- Exercise objective -
Line count for "progress": state how many lines of the data below include it, and output nothing more.

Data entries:
--*--

(** One bit at a known position, or above all masks. *)
Ltac mode_bit x k :=
  let k' := eval vm_compute in k in
  lazymatch k' with
  | Zneg _ => rewrite (Z.testbit_neg_r x k eq_refl)
  | _ =>
      match goal with
      | H : 0 <= x <= 7 |- _ => rewrite (triple_high x k H) by lia
      | _ =>
          let b := eval vm_compute in (Z.testbit x k) in
          lazymatch b with
          | true => change (Z.testbit x k) with true
          | false => change (Z.testbit x k) with false
          | _ => lazymatch k' with
                 | Z0 => progress change (Z.testbit x k) with (Z.testbit x k')
                 | Zpos _ => progress change (Z.testbit x k) with (Z.testbit x k')
                 | _ => rewrite (mask_high x k) by ((vm_compute; split; [intros [=] | reflexivity]) || lia)
                 end
          end
      end
  end.

(** Equality of integers bit by bit, where all masks are below bit 9 and all
    operands but the mode are permission triples. *)
Ltac mode_bits :=
  unfold rwx; apply Z.bits_inj'; intros n Hn;
  destruct (Z.ltb_spec n 9);
  [ assert (n = 0 \/ n = 1 \/ n = 2 \/ n = 3 \/ n = 4 \/ n = 5 \/ n = 6 \/ n = 7 \/ n = 8) as Hcases by lia;
    repeat destruct Hcases as [Hcases | Hcases]; subst n |];
  repeat (rewrite ?Z.land_spec, ?Z.lor_spec, ?Z.lnot_spec, ?Z.shiftl_spec, ?Z.shiftr_spec by lia;
    repeat match goal with |- context [Z.testbit ?x ?k] => mode_bit x k end; rewrite ?andb_false_l, ?andb_false_r);
  repeat match goal with |- context [Z.testbit ?x ?k] => destruct (Z.testbit x k) end;
  reflexivity.

Lemma equiv_bits u g o :
  0 <= u <= 7 -> 0 <= g <= 7 -> 0 <= o <= 7 ->
  ((0 .| ((u .& S_IRWXO) .<< 6)) .| ((g .& S_IRWXO) .<< 3)) .| (o .& S_IRWXO) = rwx u g o.
Proof. intros. mode_bits. Qed.

Lemma equiv_bits_mask u g m o :
  0 <= u <= 7 -> 0 <= g <= 7 -> 0 <= m <= 7 -> 0 <= o <= 7 ->
  ((((0 .| ((u .& S_IRWXO) .<< 6)) .| ((g .& S_IRWXO) .<< 3)) .& Z.lnot S_IRWXG) .| ((m .& S_IRWXO) .<< 3))
    .| (o .& S_IRWXO) = rwx u m o.
Proof. intros. mode_bits. Qed.

Lemma chmod_bits mode : rwx ((mode .& S_IRWXU) .>> 6) ((mode .& S_IRWXG) .>> 3) (mode .& S_IRWXO) = mode .& S_IRWXUGO.
Proof. mode_bits. Qed.

Lemma create_bits_user u mode : 0 <= u <= 7 -> u .& ((mode .>> 6) .| Z.lnot S_IRWXO) = u .& (mode .>> 6).
Proof. intros. mode_bits. Qed.

(** The mode after the owner's entry. *)
Lemma create_bits_other u o mode :
  0 <= u <= 7 -> 0 <= o <= 7 ->
  o .& ((mode .& (((u .& (mode .>> 6)) .<< 6) .| Z.lnot S_IRWXU)) .| Z.lnot S_IRWXO) = o .& mode.
Proof. intros. mode_bits. Qed.

(** The mode after the entries of the owner and of others. *)
Definition masked_uo (u o mode : Z) : Z :=
  (mode .& (((u .& (mode .>> 6)) .<< 6) .| Z.lnot S_IRWXU)) .& ((o .& mode) .| Z.lnot S_IRWXO).

Lemma create_bits_class u g o mode :
  0 <= u <= 7 -> 0 <= g <= 7 -> 0 <= o <= 7 ->
  g .& ((masked_uo u o mode .>> 3) .| Z.lnot S_IRWXO) = g .& (mode .>> 3).
Proof. intros. unfold masked_uo. mode_bits. Qed.

Lemma create_bits_mode u g o mode :
  0 <= u <= 7 -> 0 <= g <= 7 -> 0 <= o <= 7 ->
  (mode .& Z.lnot S_IRWXUGO) .| (masked_uo u o mode .& (((g .& (mode .>> 3)) .<< 3) .| Z.lnot S_IRWXG))
  = mode .& (rwx u g o .| Z.lnot S_IRWXUGO).
Proof. intros. unfold masked_uo. mode_bits. Qed.

Lemma create_bits_acl u g o mode :
  0 <= u <= 7 -> 0 <= g <= 7 -> 0 <= o <= 7 ->
  rwx (u .& (mode .>> 6)) (g .& (mode .>> 3)) (o .& mode) = rwx u g o .& mode.
Proof. intros. mode_bits. Qed.

Lemma land_triple p x : 0 <= p <= 7 -> 0 <= p .& x <= 7.
Proof. intros Hp. pose proof (land_le_l p x). pose proof (proj2 (Z.land_nonneg p x)). lia. Qed.

Lemma mode_triples mode :
  0 <= mode ->
  0 <= (mode .& S_IRWXU) .>> 6 <= 7 /\ 0 <= (mode .& S_IRWXG) .>> 3 <= 7 /\ 0 <= mode .& S_IRWXO <= 7.
Proof.
  intros Hm.
  assert (E : forall k, 0 <= k -> (mode .& (7 .<< k)) .>> k = 7 .& (mode .>> k)).
  { intros k Hk. rewrite Z.shiftr_land, Z.shiftr_shiftl_l, Z.sub_diag by lia. apply Z.land_comm. }
  split; [| split].
  - change S_IRWXU with (7 .<< 6). rewrite (E 6) by lia. apply land_triple. lia.
  - change S_IRWXG with (7 .<< 3). rewrite (E 3) by lia. apply land_triple. lia.
  - rewrite Z.land_comm. apply land_triple. lia.
Qed.

(** ** The mode operations on the parts *)

Definition is_named (pa : posix_acl_entry) : Prop := e_tag pa = ACL_USER \/ e_tag pa = ACL_GROUP.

--*--

- Exercise response -
2